-- Opening Marker --

(** C5: a file that is uploaded through the cluster can be downloaded from it.
    The client asks the master, which tells the chosen nodes; each of them may
    be told while the client's stream already waits. The upload succeeds on all
    of them; their acknowledgements, in any order, put the file into the
    master's index with exactly these replicas; and then any client that asks
    the master for the hash gets exactly the data, from one of the nodes. *)
Theorem upload_then_download m ring idx now newSession newReply sites c rid fid fn ct reads :
  let data := reader_data reads in let size := Z.of_nat (length data) in let h := sha256_hex data in
  let request := mkStreamUploadInitRequest (uuid_String rid) fid fn ct size in
  let nodes := FindNodesForFile fid 3 ring in let sid := uuid_String newSession in
  let r := Node.handleConnection now newSession newReply (Some (upload_message c request)) m in
  let sent := outs_of r in let req := upload_stream sid data in
  master_ready ring idx (b_node m) → all_there (b_node m) sid nodes sites →
  master_addr (ca_client c) = node_addr (b_node m) → (String.length sid ≤ 36)%nat → no_trailing_nul (bytes_of sid) →
  reader_fails reads = false → size <= maxInt →
  (∃ o c', UploadFileStream (H1 := system_network (mkSystem m now newSession newReply sites sent)) rid fid fn ct size reads c =
    (o, Ret (inr (mkUploadResult h (ni_ID <$> nodes)), c'))) ∧
  ∃ m2, state_of r = Some m2 ∧
  ∀ t acks, mwt_Message <$> acks ≡ₚ nodes ≫= node_acks (b_node m) sent req sites →
  ∃ m3, for_each acks (receive t) m2 = ([], Ret ((), m3)) ∧
    ma_globalFileIndex (n_master (b_node m3)) = Some (<[h := mkGlobalFileInfo fid fn h size ct (ni_ID <$> nodes)]> idx) ∧
  ∀ now' newSession' newReply' c' rid' fid' budget,
    master_addr (ca_client c') = node_addr (b_node m) → takes size budget →
    let y := mkSystem m3 now' newSession' newReply' (after_upload sent req nodes sites) [] in
    ∃ o c'', DownloadFileStream (H1 := system_network y) rid' fid' h budget c' = (o, Ret (None, c'')) ∧ received o = data.
Proof.
  intros data size h request nodes sid r sent req Hm Hthere Hc Hsid Hnul Hf Hmax.
  assert (in_int64 (sui_Size request) = true) as Hsz by (cbn; unfold maxInt in Hmax; int_bounds; lia).
  split; [by apply (cluster_upload_run m ring idx now newSession newReply sites c request)|].
  eexists. split; [unfold r; rewrite (proj2 (upload_request_run m ring idx now newSession newReply c request Hm Hsz)); reflexivity|].
  intros t acks Hacks. rewrite <-(app_nil_r (mwt_Message <$> acks)) in Hacks.
  destruct (upload_acknowledged m ring idx now newSession newReply sites c request Hm Hsz Hthere Hsid Hnul data t acks [] Hmax Hacks)
    as (ma & time & E & Hidx). rewrite decide_True in Hidx by done.
  eexists. split; [exact E|]. split; [exact Hidx|]. intros now' ns' nr' c' rid' fid' budget Hc' Htakes.
  eapply download_indexed; [|exact Hidx|done|apply lookup_insert_eq| |done|done|exact Hc'].
  - exact (mr_role _ _ _ Hm).
  - by apply (upload_available m ring idx now newSession newReply sites c request).
Qed.
(** C36: a client is told that its upload succeeded before the cluster knows the
    file: as long as the acknowledgement of one node has not reached the master,
    the index is what it was, and a download of the new file is refused. *)
Theorem upload_not_yet_indexed m ring idx now newSession newReply sites c rid fid fn ct reads :
  let data := reader_data reads in let size := Z.of_nat (length data) in let h := sha256_hex data in
  let request := mkStreamUploadInitRequest (uuid_String rid) fid fn ct size in
  let nodes := FindNodesForFile fid 3 ring in let sid := uuid_String newSession in
  let r := Node.handleConnection now newSession newReply (Some (upload_message c request)) m in
  let sent := outs_of r in let req := upload_stream sid data in
  master_ready ring idx (b_node m) → all_there (b_node m) sid nodes sites →
  master_addr (ca_client c) = node_addr (b_node m) → (String.length sid ≤ 36)%nat → no_trailing_nul (bytes_of sid) →
  reader_fails reads = false → size <= maxInt → idx !! h = None →
  (∃ o c', UploadFileStream (H1 := system_network (mkSystem m now newSession newReply sites sent)) rid fid fn ct size reads c =
    (o, Ret (inr (mkUploadResult h (ni_ID <$> nodes)), c'))) ∧
  ∃ m2, state_of r = Some m2 ∧
  ∀ t acks late, (mwt_Message <$> acks) ++ late ≡ₚ nodes ≫= node_acks (b_node m) sent req sites → late ≠ [] →
  ∃ m3, for_each acks (receive t) m2 = ([], Ret ((), m3)) ∧ ma_globalFileIndex (n_master (b_node m3)) = Some idx ∧
  ∀ now' newSession' newReply' c' rid' fid' budget, master_addr (ca_client c') = node_addr (b_node m) →
    let y := mkSystem m3 now' newSession' newReply' (after_upload sent req nodes sites) [] in
    ∃ o c'', DownloadFileStream (H1 := system_network y) rid' fid' h budget c' =
      (o, Ret (Some (ERefused "file not found"), c'')) ∧ received o = [].
Proof.
  intros data size h request nodes sid r sent req Hm Hthere Hc Hsid Hnul Hf Hmax Hnew.
  assert (in_int64 (sui_Size request) = true) as Hsz by (cbn; unfold maxInt in Hmax; int_bounds; lia).
  split; [by apply (cluster_upload_run m ring idx now newSession newReply sites c request)|].
  eexists. split; [unfold r; rewrite (proj2 (upload_request_run m ring idx now newSession newReply c request Hm Hsz)); reflexivity|].
  intros t acks late Hacks Hlate.
  destruct (upload_acknowledged m ring idx now newSession newReply sites c request Hm Hsz Hthere Hsid Hnul data t acks late Hmax Hacks)
    as (ma & time & E & Hidx). rewrite decide_False in Hidx by done.
  eexists. split; [exact E|]. split; [exact Hidx|]. intros now' ns' nr' c' rid' fid' budget Hc'.
  eapply download_unknown; [exact (mr_role _ _ _ Hm)|exact Hidx|exact Hnew|exact Hc'].
Qed.
End properties.

(** ** Examples: a master and two storage nodes, the first one told late *)

#[local] Existing Instance decimal_uuids.
#[local] Existing Instance decimal_times.
#[local] Existing Instance canonical_range.
#[local] Existing Instance Transfer.plain_errors.
Lemma adds_StartElection now : adds 3 (Bully.StartElection now).
Proof.
  unfold Bully.StartElection. apply adds_get. intros b0. case_match; [apply adds_skip|].
  apply (adds_bind 0 3); [apply adds_modify; intros b; unfold tasks_weight; simpl; lia|]. intros _.
  apply (adds_bind 0 3); [intros b o a b' [= _ _ <-]; unfold tasks_weight; simpl; lia|]. intros ok.
  apply (adds_bind 0 3).
  { destruct (okChan b0); [|apply adds_skip]. apply adds_get. intros b1. case_match; [intros b o a b' [=]|].
    apply adds_modify. intros b. unfold tasks_weight. simpl. lia. }
  intros _. apply (adds_bind 0 3); [apply adds_modify; intros b; unfold tasks_weight; simpl; lia|]. intros _.
  apply (adds_bind 0 3).
  { intros b o a b'. rewrite for_each_emit. intros [= _ _ <-]. lia. }
  intros _. case_match; [|apply (adds_start (WaitOK ok))].
  intros b o a b' E. apply adds_becomeLeader in E. lia.
Qed.

Lemma adds_clear_okChan : adds 0 (clear_okChan (N := Node) (O := NAct)).
Proof. intros b o a b' [= _ _ <-]. unfold tasks_weight. simpl. lia. Qed.

Lemma adds_resume_StartElection ok w : adds 2 (resume_StartElection (N := Node) ok w).
Proof.
  destruct w; simpl; [|apply adds_becomeLeader|intros b o a b' [= _ _ <-]; unfold tasks_weight; simpl; lia].
  apply (adds_bind 0 2); [intros b o a b' [= _ _ <-]; unfold tasks_weight; simpl; lia|].
  intros _ b o a b' E. apply adds_clear_okChan in E. lia.
Qed.

Lemma adds_resume_becomeLeader c after_wait w : adds 0 (resume_becomeLeader (N := Node) c after_wait w).
Proof.
  apply (adds_bind 0 0).
  { destruct w; [intros b o a b' [= _ _ <-]; unfold tasks_weight; simpl; lia|apply adds_node..]. }
  intros _. apply (adds_bind 0 0); [apply adds_modify; intros b; unfold tasks_weight; simpl; lia|].
  intros _. destruct after_wait; [apply adds_clear_okChan|intros b o a b' [= _ _ <-]; unfold tasks_weight; simpl; lia].
Qed.

Lemma adds_try_send c : adds 0 (try_send (N := Node) (O := NAct) c).
Proof.
  apply adds_get. intros b1. case_match; [intros b o a b' [=]|]. case_match; [apply adds_skip|].
  apply adds_modify. intros b. unfold tasks_weight. simpl. lia.
Qed.

Lemma weight_delete i t l : l !! i = Some t → (sum_list_with task_weight (delete i l) + task_weight t)%nat = sum_list_with task_weight l.
Proof. intros Hi. rewrite (delete_Permutation l i t Hi) at 2. simpl. lia. Qed.

(** An election that goes on gets lighter. *)
Lemma resumed_lighter now i w t (b : FullNode) o b' : b_tasks b !! i = Some t →
  run_event (EvResume now i w) b = (o, Ret ((), b')) → resumable t w b = true → (tasks_weight b' < tasks_weight b)%nat.
Proof.
  intros Ht E Hr. cbn [run_event] in E. rewrite (bind_silent _ _ b b b eq_refl), Ht, Hr in E.
  rewrite (bind_silent _ _ b () (set_tasks (delete i (b_tasks b)) b) eq_refl) in E.
  set (b1 := set_tasks _ b) in E. assert ((tasks_weight b1 + task_weight t)%nat = tasks_weight b) as Hb1
    by (by apply weight_delete).
  destruct t; simpl in Hb1.
  - apply adds_resume_StartElection in E. lia.
  - apply adds_resume_becomeLeader in E. lia.
  - apply adds_try_send in E. lia.
  - apply adds_StartElection in E. lia.
Qed.

(** How a step that is no panic changes the process. *)
Inductive change (p : Process) : PEvent → Process → Prop :=
| ch_accept e a : accept_step (pr_done p || sd_stopChan (pr_down p)) (sd_stopChan (pr_down p)) (sd_nil (pr_down p))
      (sd_open (pr_down p)) (pr_acceptor p) e = Some (Ret a) →
    change p (PAccept e) (set_acceptor a (if decide (pr_acceptor p = Accepted) then S (pr_conns p) else pr_conns p) p)
| ch_stream e a : accept_step (pr_done p || sd_streamStopChan (pr_down p)) (sd_streamStopChan (pr_down p)) false
      (sd_streamOpen (pr_down p)) (pr_streamAcceptor p) e = Some (Ret a) →
    change p (PStreamAccept e) (if decide (pr_streamAcceptor p = Accepted)
      then set_streams a (S (pr_streams p)) (S (pr_wg p)) p else set_streams a (pr_streams p) (pr_wg p) p)
| ch_conn now s r m k b : pr_conns p = S k → (tasks_weight b ≤ tasks_weight (pr_node p))%nat →
    change p (PConnection now s r m) (set_acceptor (pr_acceptor p) k (set_pr_node b p))
| ch_serve w nanos now req fails budget k b : pr_streams p = S k → (tasks_weight b ≤ tasks_weight (pr_node p))%nat →
    change p (PStream w nanos now req fails budget) (set_streams (pr_streamAcceptor p) k (pred (pr_wg p)) (set_pr_node b p))
| ch_round r now b : awake r p = true → change p (PRound r now) (set_pr_node b p)
| ch_return l : pr_loops p l = true → told_loop l p = true → change p (PReturn l) (stop_loop l p)
| ch_election now i w t o b : b_tasks (pr_node p) !! i = Some t → resumable t w (pr_node p) = true →
    run_event (EvResume now i w) (pr_node p) = (o, Ret ((), b)) → change p (PElection now i w) (set_pr_node b p)
| ch_cancel : pr_done p = false → change p PCancel (set_done p)
| ch_stop p' : stop_step p = Some p' → change p PStop p'.
(* ===== verification/ExpStreaming.v ===== *)
(** * The streaming experiment: [backend/cmd/exp-streaming]

    A run uploads random bytes through the cluster, downloads them at once and
    records how long both took. The network of the upload and that of the
    download are arguments, because the cluster changes in between, and so are
    the durations that the clock shows. Floating-point numbers are those of
    IEEE 754, as in the library [SpecFloat]. *)

From Stdlib Require Import SpecFloat.
From S2P Require Import Prelude GoStd Hashes Types Json HashRing Protocol Session Fs LocalStorage StreamServer NodeState NodeFiles Bully Node Client Transfer EndToEnd Lifecycle Lab TestPrograms Experiments.

(** ** [float64] *)

Definition float64 (n : Z) : spec_float := binary_normalize 53 1024 n 0 false.
Definition fmul : spec_float → spec_float → spec_float := SFmul 53 1024.
Definition fdiv : spec_float → spec_float → spec_float := SFdiv 53 1024.
Definition fadd : spec_float → spec_float → spec_float := SFadd 53 1024.

(** [d.Seconds()] *)
Definition Seconds (d : Z) : spec_float :=
  let sec := Z.quot d Second in
  let nsec := Z.rem d Second in
  fadd (float64 sec) (fdiv (float64 nsec) (float64 1000000000)).

Definition mbps (bytes d : Z) : spec_float :=
  if d <=? 0 then float64 0
  else fdiv (fdiv (fmul (float64 bytes) (float64 8)) (float64 1000000)) (Seconds d).

(** A quotient of positive numbers, rounded to the nearest, ties to even. *)
Definition round_half_even (num den : Z) : Z :=
  let q := num / den in
  let r := num mod den in
  match Z.compare (2 * r) den with
  | Lt => q
  | Gt => q + 1
  | Eq => if Z.even q then q else q + 1
  end.

Definition two_digits (n : Z) : string := if n <? 10 then "0" +:+ itoa n else itoa n.

(** [fmt.Sprintf("%.2f", x)] *)
Definition format2 (x : spec_float) : string :=
  let signed (s : bool) (t : string) := if s then "-" +:+ t else t in
  match x with
  | S754_zero s => signed s "0.00"
  | S754_infinity s => if s then "-Inf" else "+Inf"
  | S754_nan => "NaN"
  | S754_finite s m e =>
    let n := if 0 <=? e then Z.pos m * 2 ^ e * 100 else round_half_even (Z.pos m * 100) (2 ^ (- e)) in
    signed s (itoa (n / 100) +:+ "." +:+ two_digits (n mod 100))
  end.

Section run.
Context `{UuidText} `{TimeText}.

Definition bench_name (run : Z) : string := "bench-" +:+ itoa run +:+ ".bin".

Definition streaming_record (run size uploadDur downloadDur : Z) : list string :=
  [itoa run; itoa size; itoa (Milliseconds uploadDur); format2 (mbps size uploadDur);
   itoa (Milliseconds downloadDur); format2 (mbps size downloadDur)].

(** The measurement of a run, up to the record it writes, on the left for an
    upload that failed: [c] is the client, [reads] how its reader gives the
    data. *)
Definition exp_streaming_run (upload download : Network) (run size uploadDur downloadDur : Z) (rid fileID rid' : uuid)
    (reads : list (list byte * read_end)) (c : Caller) : list CAct * Res ((list string + list string) * Caller) :=
  match UploadFileStream (H1 := upload) rid fileID (bench_name run) "application/octet-stream" size reads c with
  | (o, Panic why) => (o, Panic why)
  | (o, Ret (inl e, c)) => (o, Ret (inl [itoa run; itoa size; "-1"; "-1"; "-1"; "-1"], c))
  | (o, Ret (inr res, c)) =>
    match DownloadFileStream (H1 := download) rid' fileID (ur_Hash res) None c with
    | (o', Panic why) => (o ++ o', Panic why)
    | (o', Ret (_, c)) => (o ++ o', Ret (inr (streaming_record run size uploadDur downloadDur), c))
    end
  end.
End run.

(** *** The program: the cluster, and the runs *)
Section program.
Context `{UuidText} `{TimeText} `{MapRange} `{ErrnoText} `{Schedule}.

(** Lines 47 to 69 of a run: the nodes find each other through the master. *)
Definition start_streaming_cluster (portsBase stableWait : Z) : LabM (list startedNode * list NodeAddr) :=
  master ← CreateNode localhost portsBase RoleMaster 10;
  s1 ← CreateNode localhost (portsBase + 1) RoleStorage 5;
  s2 ← CreateNode localhost (portsBase + 2) RoleStorage 3;
  s3 ← CreateNode localhost (portsBase + 3) RoleStorage 1;
  let nodes := [mkStartedNode (Some master) portsBase 10; mkStartedNode (Some s1) (portsBase + 1) 5;
                mkStartedNode (Some s2) (portsBase + 2) 3; mkStartedNode (Some s3) (portsBase + 3) 1] in
  _ ← start_all nodes nodes;
  _ ← Discover s1 portsBase;
  _ ← Discover s2 portsBase;
  _ ← Discover s3 portsBase;
  _ ← sleep stableWait;
  mret (nodes, (λ s, mkNodeAddr localhost (sn_port s)) <$> nodes).

(** What a run is given: the networks of its upload and its download, how long
    they take, the identifiers of the client's requests and how the data are
    read; [None] if there are no random data. *)
Record Measured := mkMeasured {
  me_upload : Network; me_download : Network;
  me_uploadDur : Z; me_downloadDur : Z;
  me_rid : uuid; me_rid' : uuid;
  me_reads : option (list (list byte * read_end)) }.

(** A run; one whose upload fails ends without the pause. *)
Definition exp_streaming_lab_run (basePort size stableWait : Z) (me : Measured) (run : Z) : LabM () :=
  '(nodes, seeds) ← start_streaming_cluster (basePort + run * 40) stableWait;
  clientID ← new_id;
  match NewMasterClientWithSeeds seeds clientID with
  | Panic why => panic why
  | Ret client =>
    match me_reads me with
    | None => _ ← stopAll nodes; _ ← cancel nodes; Fatal "random"
    | Some reads =>
      fileID ← new_id;
      match exp_streaming_run (me_upload me) (me_download me) run size (me_uploadDur me) (me_downloadDur me)
              (me_rid me) fileID (me_rid' me) reads (mkCaller client 0) with
      | (_, Panic why) => panic why
      | (_, Ret (inl record, _)) =>
        _ ← println "upload failed"; _ ← write_record record; _ ← stopAll nodes; cancel nodes
      | (_, Ret (inr record, _)) => _ ← write_record record; end_run nodes
      end
    end
  end.

Definition exp_streaming (csv_ok : bool) (runs : nat) (out : string) (basePort sizeMB stableWait : Z) (me : Z → Measured) : LabM () :=
  with_writer csv_ok (runs_of (λ run, exp_streaming_lab_run basePort (int64 (sizeMB * 1024 * 1024)) stableWait (me run) run) runs out).
End program.

(** ** Helper lemmas: an upload leaves the client's idea of its master *)
Section keeps_client.
Context `{UuidText} `{TimeText} `{Network}.

Definition keeps_client {A} (m : GoM Caller CAct A) : Prop :=
  ∀ c o a c', m c = (o, Ret (a, c')) → ca_client c' = ca_client c.

Lemma kept_bind {A B} (m : GoM Caller CAct A) (f : A → GoM Caller CAct B) :
  keeps_client m → (∀ a, keeps_client (f a)) → keeps_client (m ≫= f).
Proof.
  intros Hm Hf c o b c'. unfold mbind, gom_bind. destruct (m c) as [o1 [[a c1]|w]] eqn:E1; [|done].
  destruct (f a c1) as [o2 [[b' c2]|w]] eqn:E2; [|done]. intros [= _ _ <-].
  by rewrite (Hf _ _ _ _ _ E2), (Hm _ _ _ _ E1).
Qed.

Lemma kept_ret {A} (a : A) : keeps_client (mret a).
Proof. by intros c o b c' [= _ _ <-]. Qed.

Lemma kept_emit a : keeps_client (emit a).
Proof. by intros c o b c' [= _ _ <-]. Qed.

Lemma kept_dial addr : keeps_client (dial addr).
Proof. intros c o b c'. by intros [= _ _ <-]. Qed.

Lemma kept_close_all cs : keeps_client (close_all cs).
Proof. intros c o b c'. unfold close_all. rewrite for_each_emit. by intros [= _ _ <-]. Qed.

Lemma kept_open_conns sid size nodes cs ids : keeps_client (open_conns sid size nodes cs ids).
Proof.
  revert cs ids. induction nodes as [|node nodes IH]; intros cs ids; cbn [open_conns]; [apply kept_ret|].
  apply kept_bind; [apply kept_dial|]. intros [k|]; [|apply kept_bind; [apply kept_close_all|intros; apply kept_ret]].
  destruct (nw_upload k (sna_Addr node)) as [budget peer]. apply kept_bind; [apply kept_emit|]. intros _.
  destruct (conn_write _ _) as [res conn]. destruct (res.2); [apply IH|].
  apply kept_bind; [apply kept_emit|]. intros _. apply kept_bind; [apply kept_close_all|]. intros _. apply kept_ret.
Qed.

Lemma upload_keeps_client rid fid fn ct size reads c o1 r1 c1 o r c' :
  ask MessageStreamUploadInit (Some (StreamUploadInitRequest_to_json (mkStreamUploadInitRequest (uuid_String rid) fid fn ct size)))
    StreamUploadReadyResponse_of_json c = (o1, Ret (r1, c1)) →
  UploadFileStream rid fid fn ct size reads c = (o, Ret (r, c')) → ca_client c' = ca_client c1.
Proof.
  intros Ea. rewrite UploadFileStream_split. destruct (InitStreamUpload rid fid fn ct size c) as [oi [[ri ci]|w]] eqn:Ei; [|done].
  assert (ca_client ci = ca_client c1) as Hc.
  { unfold InitStreamUpload, mbind at 1, gom_bind at 1 in Ei. rewrite Ea in Ei.
    match type of Ei with (let '(_, _) := ?k c1 in _) = _ => assert (keeps_client k) as Hk end.
    { destruct r1 as [e|ready]; [apply kept_ret|]. repeat case_match; try apply kept_ret.
      apply kept_bind; [apply kept_open_conns|]. intros [e|[cs ids]]; apply kept_ret. }
    match type of Ei with (let '(_, _) := ?x in _) = _ => destruct x as [o2 [[a c2]|w]] eqn:E2; [|done] end.
    injection Ei as _ _ <-. by eapply Hk. }
  destruct ri as [e|s]; [by intros [= _ _ <-]|]. destruct (upload_all reads s) as [o' [[r' s']|w]]; [|done].
  by intros [= _ _ <-].
Qed.
End keeps_client.

(** ** Properties *)
Section properties.
Context `{UuidText} `{TimeText} `{MapRange} `{ErrnoText}.

(** The experiment can measure a download that did not take place. It asks
    for the file as soon as the storage nodes have answered, and does not look
    at the error: as long as one acknowledgement has not reached the master the
    download is refused, nothing is received, and the run is recorded with a
    throughput like any other. *)
Theorem refused_download_recorded m ring idx now newSession newReply sites c run rid fid rid' reads uploadDur downloadDur :
  let data := reader_data reads in let size := Z.of_nat (length data) in let h := sha256_hex data in
  let request := mkStreamUploadInitRequest (uuid_String rid) fid (bench_name run) "application/octet-stream" size in
  let nodes := FindNodesForFile fid 3 ring in let sid := uuid_String newSession in
  let r := Node.handleConnection now newSession newReply (Some (upload_message c request)) m in
  let sent := outs_of r in let req := upload_stream sid data in
  let upload := system_network (mkSystem m now newSession newReply sites sent) in
  master_ready ring idx (b_node m) → all_there (b_node m) sid nodes sites →
  master_addr (ca_client c) = node_addr (b_node m) → (String.length sid ≤ 36)%nat → no_trailing_nul (bytes_of sid) →
  reader_fails reads = false → size <= maxInt → idx !! h = None →
  ∃ m2, state_of r = Some m2 ∧
  ∀ t acks late, (mwt_Message <$> acks) ++ late ≡ₚ nodes ≫= node_acks (b_node m) sent req sites → late ≠ [] →
  ∃ m3, for_each acks (receive t) m2 = ([], Ret ((), m3)) ∧
  ∀ now' newSession' newReply',
    let download := system_network (mkSystem m3 now' newSession' newReply' (after_upload sent req nodes sites) []) in
    ∃ o c' c1 o1, exp_streaming_run upload download run size uploadDur downloadDur rid fid rid' reads c =
        (o, Ret (inr (streaming_record run size uploadDur downloadDur), c')) ∧
      DownloadFileStream (H1 := download) rid' fid h None c1 = (o1, Ret (Some (ERefused "file not found"), c')) ∧
      received o1 = [].
Proof.
  intros data size h request nodes sid r sent req upload Hm Hthere Hc Hsid Hnul Hf Hmax Hnew.
  assert (in_int64 (sui_Size request) = true) as Hsz by (cbn; unfold maxInt in Hmax; int_bounds; lia).
  destruct (cluster_upload_run m ring idx now newSession newReply sites c request Hm Hsz Hc Hthere Hsid Hnul rid reads eq_refl eq_refl Hf Hmax)
    as (ou & c1 & Eu).
  destruct (upload_asked m ring idx now newSession newReply sites c request Hm Hsz Hc) as (oa & Ea & _).
  pose proof (upload_keeps_client (H1 := upload) rid fid (bench_name run) "application/octet-stream" size reads c _ _ _ _ _ _ Ea Eu) as Hc1.
  cbn [ca_client] in Hc1.
  eexists. split; [unfold r; rewrite (proj2 (upload_request_run m ring idx now newSession newReply c request Hm Hsz)); reflexivity|].
  intros t acks late Hacks Hlate.
  destruct (upload_acknowledged m ring idx now newSession newReply sites c request Hm Hsz Hthere Hsid Hnul data t acks late Hmax Hacks)
    as (ma & time & E & Hidx). rewrite decide_False in Hidx by done.
  eexists. split; [exact E|]. intros now' ns' nr' download.
  assert (∃ od c2, DownloadFileStream (H1 := download) rid' fid h None c1 = (od, Ret (Some (ERefused "file not found"), c2)) ∧
    received od = []) as (od & c2 & Ed & Hrec).
  { eapply download_unknown; [exact (mr_role _ _ _ Hm)|exact Hidx|exact Hnew|rewrite Hc1; exact Hc]. }
  exists (ou ++ od), c2, c1, od. split; [|split; [exact Ed|exact Hrec]].
  assert (UploadFileStream (H1 := upload) rid fid (bench_name run) "application/octet-stream" size reads c =
    (ou, Ret (inr (mkUploadResult h (ni_ID <$> nodes)), c1))) as Eu' by exact Eu.
  unfold exp_streaming_run. rewrite Eu'. cbn [ur_Hash]. by rewrite Ed.
Qed.

(** Sixteen megabytes in a second and a half. *)
Example mbps_example : format2 (mbps (16 * 1024 * 1024) (1500 * Millisecond)) = "89.48".
Proof. vm_compute. reflexivity. Qed.
End properties.

#[local] Existing Instance decimal_uuids.
#[local] Existing Instance decimal_times.
#[local] Existing Instance canonical_range.
#[local] Existing Instance Transfer.plain_errors.
#[local] Existing Instance prompt.

(** How many nodes each ring has; a node that is no master has none. *)
Definition ring_counts (m : LabM ()) : option (list (option Z)) :=
  (λ L, (λ h, GetNodeCount <$> ma_hashRing (n_master (node_of h))) <$> lb_hosts L) <$> state_of (m empty_lab).

(** The nodes are started, but only told of each other with [AddPeer]. *)
Definition start_connected (portsBase : Z) : LabM () :=
  master ← CreateNode localhost portsBase RoleMaster 10;
  s1 ← CreateNode localhost (portsBase + 1) RoleStorage 5;
  _ ← must_start master "master"; _ ← must_start s1 "s1";
  _ ← ConnectAll [master; s1]; sleep (4 * Second).

(** The comment on the discovery is right: it puts the three storage nodes on
    the ring of the master, as [AddPeer] does not. *)
Theorem discovery_fills_ring :
  ring_counts (_ ← start_streaming_cluster 9600 (4 * Second); skip) = Some [Some 3; None; None; None] ∧
  ring_counts (start_connected 9600) = Some [Some 0; None].
Proof. split; vm_compute; reflexivity. Qed.

Lemma refused_download_recorded_witness : ∃ upload download o c' c1 o1,
  exp_streaming_run upload download 0 3 (2 * Second) (3 * Second) 4 7 8 [(bytes_of "abc", Eof)] (pair_client 0) =
    (o, Ret (inr (streaming_record 0 3 (2 * Second) (3 * Second)), c')) ∧
  DownloadFileStream (H1 := download) 8 7 (sha256_hex (bytes_of "abc")) None c1 = (o1, Ret (Some (ERefused "file not found"), c')).
Proof.
  destruct (refused_download_recorded pair_master pair_ring ∅ 1000 5 6 pair_sites (pair_client 0) 0 4 7 8
    [(bytes_of "abc", Eof)] (2 * Second) (3 * Second)) as (m2 & _ & Hdone).
  - exact pair_master_ready.
  - exact pair_there.
  - reflexivity.
  - simpl. lia.
  - vm_compute. discriminate.
  - reflexivity.
  - vm_compute. discriminate.
  - apply lookup_empty.
  - match type of Hdone with ∀ t acks late, _ ≡ₚ ?l → _ => assert (l ≠ []) as Hlate by (vm_compute; discriminate);
      set (all := l) in *; clearbody all end.
    destruct (Hdone 2000 [] all (Permutation_refl _) Hlate) as (m3 & _ & Hget).
    destruct (Hget 3000 1%N 2%N) as (o & c' & c1 & o1 & E & Ed & _).
    eexists _, _, o, c', c1, o1. split; [exact E|exact Ed].
Defined.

-- Closing Marker --

* _Your objective_
The records are given above. Copy each line in them that holds "sleep".

* _Task answer_
  _ ← sleep stableWait;
  _ ← ConnectAll [master; s1]; sleep (4 * Second).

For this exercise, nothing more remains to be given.